Amazon’s critics have made a point of saying the company is endangering its employees by keeping its fulfillment centers active during the COVID-19 crisis. But working for the company doesn’t appear to be more dangerous than working elsewhere, if recent data released by the company is anything to go by.
Johns Hopkins University puts the rate of COVID-19 infection cases in the U.S. population at 22.2 per 1,000 people. Amazon reported Thursday that it had had 19,816 cases among the 1.37 million employees that work for its fulfillment centers and as well as its grocery chain, Whole Foods. That gave the company an overall case rate of 14.4 per 1,000.
“[I]f the rate among Amazon and Whole Foods Market employees were the same as it is for the general population rate, we estimate that we would have seen 33,952 cases among our workforce,” the company claimed. That’s after controlling for various factors, such as the age and geography of workers, the company added.

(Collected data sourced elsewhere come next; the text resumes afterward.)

(** * Photobooth: burst capture, composite editing and GIF export

    A shallow embedding of the capture/export pipeline of the photobooth
    (Camera.tsx, page.tsx of the booth route, PhotoEditor.tsx) and the
    properties of its specification.

    Conventions of the embedding:
    - a JavaScript [number] that the code computes with fractions (sticker
      scale, pixel arithmetic, progress) is an IEEE-754 binary64 value, the
      primitive [float]; a number that is only ever an array position or a
      counter (frame index, shot count, Date.now()) is a [Z];
    - [undefined]/[null] are [None];
    - React state is a record, a state setter is a record update, a ref
      ([useRef]) is a field that survives re-renders, a prop is a field the
      parent chooses;
    - a decimal literal such as [0.299] denotes the nearest binary64 value,
      in the source and here alike. *)

From Stdlib Require Import ZArith Floats Lia List String Ascii.
From stdpp Require Import gmap strings list pretty.
Set Warnings "-inexact-float".

(** ** JavaScript numbers *)

Module JS.

Definition number := float.

(** An integer as a number (exact below 2^53). *)
Definition num (z : Z) : number :=
  if (z <? 0)%Z then (- PrimFloat.of_uint63 (Uint63.of_Z (- z)))%float
  else PrimFloat.of_uint63 (Uint63.of_Z z).

Definition is_nan (v : number) : bool := negb (PrimFloat.eqb v v).

Definition is_neg_zero (v : number) : bool :=
  match PrimFloat.classify v with NZero => true | _ => false end.

Definition is_zero (v : number) : bool := PrimFloat.eqb v 0%float.

(** [Math.min(a, b)]: NaN if either is NaN, -0 below +0. *)
Definition Math_min (a b : number) : number :=
  if is_nan a || is_nan b then nan
  else if PrimFloat.ltb b a then b
  else if is_zero a && is_neg_zero b then b
  else a.

(** [Math.max(a, b)]: NaN if either is NaN, +0 above -0. *)
Definition Math_max (a b : number) : number :=
  if is_nan a || is_nan b then nan
  else if PrimFloat.ltb a b then b
  else if is_neg_zero a && is_zero b then b
  else a.

(** Round-half-to-even of the non-negative dyadic [m * 2^e]. *)
Definition round_half_even (m : positive) (e : Z) : Z :=
  if (0 <=? e)%Z then Z.pos m * 2 ^ e
  else
    let d := (2 ^ (- e))%Z in
    let f := (Z.pos m / d)%Z in
    let r := (Z.pos m mod d)%Z in
    match (2 * r ?= d)%Z with
    | Lt => f
    | Gt => f + 1
    | Eq => if Z.even f then f else f + 1
    end.

(** Storing a number into a [Uint8ClampedArray] (ToUint8Clamp): NaN is
    0, the value is clamped to 0..255 and rounded to the nearest integer,
    ties to even. *)
Definition ToUint8Clamp (v : number) : Z :=
  match Prim2SF v with
  | S754_nan => 0
  | S754_zero _ => 0
  | S754_infinity s => if s then 0 else 255
  | S754_finite s m e => if s then 0 else Z.min 255 (round_half_even m e)
  end.

(** [Math.round]: the nearest integer, ties towards +infinity. *)
Definition round_half_up (m : positive) (e : Z) : Z :=
  if (0 <=? e)%Z then Z.pos m * 2 ^ e
  else
    let d := (2 ^ (- e))%Z in
    let f := (Z.pos m / d)%Z in
    let r := (Z.pos m mod d)%Z in
    if (d <=? 2 * r)%Z then f + 1 else f.

Definition round_half_down (m : positive) (e : Z) : Z :=
  if (0 <=? e)%Z then Z.pos m * 2 ^ e
  else
    let d := (2 ^ (- e))%Z in
    let f := (Z.pos m / d)%Z in
    let r := (Z.pos m mod d)%Z in
    if (d <? 2 * r)%Z then f + 1 else f.

Definition Math_round (v : number) : number :=
  match Prim2SF v with
  | S754_finite s m e =>
      if (0 <=? e)%Z then v
      else if s then
        let k := round_half_down m e in
        if (k =? 0)%Z then (- 0)%float else num (- k)
      else num (round_half_up m e)
  | _ => v
  end.

End JS.

(** ** JavaScript strings *)

Module Str.

(** [s.startsWith(p)] *)
Definition startsWith (s p : string) : bool := String.prefix p s.

(** [s.includes(p)] *)
Definition includes (s p : string) : bool :=
  match String.index 0 p s with Some _ => true | None => false end.

(** The longest run of characters other than [c] at the head of [s], and
    what follows it. *)
Fixpoint span_not (c : ascii) (s : string) : string * string :=
  match s with
  | EmptyString => (EmptyString, EmptyString)
  | String a r =>
      if Ascii.eqb a c then (EmptyString, s)
      else let '(h, t) := span_not c r in (String a h, t)
  end.

Fixpoint drop (n : nat) (s : string) : string :=
  match n, s with
  | O, _ => s
  | S k, String _ r => drop k r
  | S _, EmptyString => EmptyString
  end.

(** The capture group of [s.match(/name\(([^)]+)\)/)]: the argument of
    the leftmost [name(...)] whose argument is not empty and is closed by
    a parenthesis; [None] when the pattern does not match. *)
Fixpoint matchCall (name : string) (s : string) : option string :=
  let here :=
    if String.prefix (name +:+ "(") s then
      let '(arg, rest) := span_not ")"%char (drop (String.length name + 1) s) in
      match arg, rest with
      | String _ _, String _ _ => Some arg
      | _, _ => None
      end
    else None in
  match here with
  | Some arg => Some arg
  | None => match s with
            | EmptyString => None
            | String _ r => matchCall name r
            end
  end.

Definition digit_of (a : ascii) : option Z :=
  let n := Z.of_nat (nat_of_ascii a) in
  if ((48 <=? n) && (n <=? 57))%Z then Some (n - 48)%Z else None.

(** Reads decimal digits from the head of [s]: the value so far, how
    many digits were read, and the rest. *)
Fixpoint digits (acc : Z) (cnt : nat) (s : string) : Z * nat * string :=
  match s with
  | EmptyString => (acc, cnt, s)
  | String a r =>
      match digit_of a with
      | Some d => digits (10 * acc + d) (S cnt) r
      | None => (acc, cnt, s)
      end
  end.

(** [parseFloat(s)] for the plain decimal notation [digits[.digits]] with
    an optional sign after leading white space (the only notation the filter
    strings of this program use; exponents and "Infinity" are not read).
    The longest numeric prefix is converted; no digit at all gives NaN.  The quotient of the
    digit string by the power of ten is the correctly rounded value as
    long as both are exact, that is below 2^53 and 10^22. *)
Definition parseUnsigned (s : string) : JS.number :=
  let '(ip, ni, r) := digits 0 0 s in
  match r with
  | String "."%char r' =>
      let '(m, nf, _) := digits ip 0 r' in
      if (Nat.eqb ni 0 && Nat.eqb nf 0)%bool then nan
      else (JS.num m / JS.num (10 ^ Z.of_nat nf))%float
  | _ => if Nat.eqb ni 0 then nan else JS.num ip
  end.

Definition is_space (a : ascii) : bool :=
  let n := nat_of_ascii a in
  (Nat.eqb n 32 || Nat.eqb n 9 || Nat.eqb n 10 || Nat.eqb n 13)%bool.

Fixpoint trimStart (s : string) : string :=
  match s with
  | String a r => if is_space a then trimStart r else s
  | EmptyString => s
  end.

Definition parseFloat (s : string) : JS.number :=
  match trimStart s with
  | String "-"%char r => (- parseUnsigned r)%float
  | String "+"%char r => parseUnsigned r
  | t => parseUnsigned t
  end.

(** No minus sign in the string. *)
Fixpoint dashFree (s : string) : Prop :=
  match s with
  | EmptyString => True
  | String c r => c <> "-"%char /\ dashFree r
  end.

End Str.

(** ** Shared enumerations (LayoutSelector.tsx, Camera.tsx, page.tsx) *)

Inductive LayoutType := Layout4Diagonal | Layout3Diagonal | Layout4Square | Layout6Grid.

Inductive FilterType := normal | bw | soft | vintage.

(** The filter id as it appears inside a template string. *)
Definition filterName (f : FilterType) : string :=
  match f with
  | normal => "normal" | bw => "bw" | soft => "soft" | vintage => "vintage"
  end.

(** [LAYOUT_CONFIG[layout].count] of the booth page. *)
Definition LAYOUT_CONFIG (l : LayoutType) : nat :=
  match l with
  | Layout4Diagonal => 4
  | Layout3Diagonal => 3
  | Layout4Square => 4
  | Layout6Grid => 6
  end.

(** The webcam: what the [k]-th call of [getScreenshot] of the session
    answers ([None]: no frame). *)
Definition Webcam := nat -> option string.

(** [imageSrc && imageSrc.startsWith("data:image/")] *)
Definition validFrame (imageSrc : option string) : bool :=
  match imageSrc with
  | Some s => Str.startsWith s "data:image/"
  | None => false
  end.

Definition pushFrame (burst : list string) (imageSrc : option string) : list string :=
  match imageSrc with
  | Some s => if validFrame imageSrc then burst ++ [s] else burst
  | None => burst
  end.

(** What the component reports to its parent: [onComplete(photos, filter)]. *)
Inductive Signal := OnComplete (photos : list (list string)) (f : FilterType).

(** Every burst of a photo set has a frame. *)
Definition nonEmptyBursts (ps : list (list string)) : Prop :=
  Forall (fun burst => (1 <= length burst)%nat) ps.

(** ** Camera, burst after the countdown (the version with [captureBurst]) *)

Module CameraBurst.

Record State := mkState {
  photos : list (list string);
  isCapturing : bool;
  countdown : option Z;
  flash : bool;
  filter : FilterType;
  (** the countdown interval, when one is running, with the [currentCount]
      of its closure *)
  timer : option Z;
  (** how many screenshots the session has asked for *)
  shots : nat
}.

Definition setPhotos (v : list (list string)) (st : State) : State :=
  mkState v (isCapturing st) (countdown st) (flash st) (filter st) (timer st) (shots st).
Definition setIsCapturing (v : bool) (st : State) : State :=
  mkState (photos st) v (countdown st) (flash st) (filter st) (timer st) (shots st).
Definition setCountdown (v : option Z) (st : State) : State :=
  mkState (photos st) (isCapturing st) v (flash st) (filter st) (timer st) (shots st).
Definition setFlash (v : bool) (st : State) : State :=
  mkState (photos st) (isCapturing st) (countdown st) v (filter st) (timer st) (shots st).
Definition setFilter (v : FilterType) (st : State) : State :=
  mkState (photos st) (isCapturing st) (countdown st) (flash st) v (timer st) (shots st).
Definition setTimer (v : option Z) (st : State) : State :=
  mkState (photos st) (isCapturing st) (countdown st) (flash st) (filter st) v (shots st).
Definition setShots (v : nat) (st : State) : State :=
  mkState (photos st) (isCapturing st) (countdown st) (flash st) (filter st) (timer st) v.

Definition initial : State :=
  {| photos := []; isCapturing := false; countdown := None; flash := false;
     filter := normal; timer := None; shots := 0 |}.

Inductive Event :=
| ClickStart
| ClickFilter (f : FilterType)
| CountdownTick
| FlashTimeout.

Definition BURST_COUNT : nat := 30.

(** The [for] loop of [captureBurst]: [n] more screenshots from call [t]. *)
Fixpoint burstLoop (cam : Webcam) (n : nat) (t : nat) (burst : list string) : list string :=
  match n with
  | O => burst
  | S k => burstLoop cam k (S t) (pushFrame burst (cam t))
  end.

(** [captureBurst]: the burst is committed only when it has a frame.  The
    result says whether [photos] changed. *)
Definition captureBurst (cam : Webcam) (st : State) : State * bool :=
  let burst := burstLoop cam BURST_COUNT (shots st) [] in
  let st1 := setShots (shots st + BURST_COUNT) st in
  if (0 <? length burst)%nat then
    (setPhotos (photos st1 ++ [burst]) (setFlash true st1), true)
  else (st1, false).

Section Component.

(** The props: [photoCount], [timerDuration] (3 when the parent gives
    none, as the booth page does). *)
Variable photoCount : nat.
Variable timerDuration : Z.
Variable cam : Webcam.

(** The effect on [photos, photoCount, isCapturing, onComplete, filter]. *)
Definition completionEffect (st : State) : State * list Signal :=
  if (photoCount <=? length (photos st))%nat && isCapturing st then
    (setIsCapturing false st, [OnComplete (photos st) (filter st)])
  else (st, []).

(** The effect on [isCapturing, photos.length, photoCount, timerDuration]:
    its cleanup clears the interval of the previous run, then a new
    countdown starts while shots are missing. *)
Definition countdownEffect (st : State) : State :=
  if isCapturing st && (length (photos st) <? photoCount)%nat then
    setTimer (Some timerDuration) (setCountdown (Some timerDuration) st)
  else setTimer None st.

(** A render after [photos] or [isCapturing] changed runs both effects, in
    the order of their declaration. *)
Definition render (st : State) : State * list Signal :=
  let '(st1, out) := completionEffect st in (countdownEffect st1, out).

(** The settings and the start button are shown only when
    [!isCapturing && photos.length === 0]. *)
Definition controlsShown (st : State) : bool :=
  negb (isCapturing st) && (length (photos st) =? 0)%nat.

Definition startSession (st : State) : State * list Signal :=
  render (setIsCapturing true (setPhotos [] st)).

(** One firing of the countdown interval whose closure holds
    [currentCount]. *)
Definition tick (currentCount : Z) (st : State) : State * list Signal :=
  let currentCount' := (currentCount - 1)%Z in
  let st1 := setCountdown (Some currentCount') st in
  if (currentCount' <=? 0)%Z then
    let '(st2, committed) := captureBurst cam (setTimer None st1) in
    if committed then render st2 else (st2, [])
  else (setTimer (Some currentCount') st1, []).

Definition step (st : State) (ev : Event) : State * list Signal :=
  match ev with
  | ClickStart => if controlsShown st then startSession st else (st, [])
  | ClickFilter f =>
      if controlsShown st then completionEffect (setFilter f st) else (st, [])
  | CountdownTick =>
      match timer st with
      | Some currentCount => tick currentCount st
      | None => (st, [])
      end
  | FlashTimeout => (setFlash false st, [])
  end.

It claims that aggressive screening and testing procedures for workers account for the lower incidence, stating, “Amazon employees are regularly screened for symptoms and are increasingly being tested at work, regardless of whether they are showing symptoms, in order to identify asymptomatic cases.”
Its worth noting too, that Amazon has been hiring and expanding during the COVID-19 outbreak, adding 175,000 new workers in the first half of the year. It announced recently that it plans to hire 33,000 more. You’d think that bringing in that many new people would increase infection odds, but Amazon appears to have done it without a spike in cases.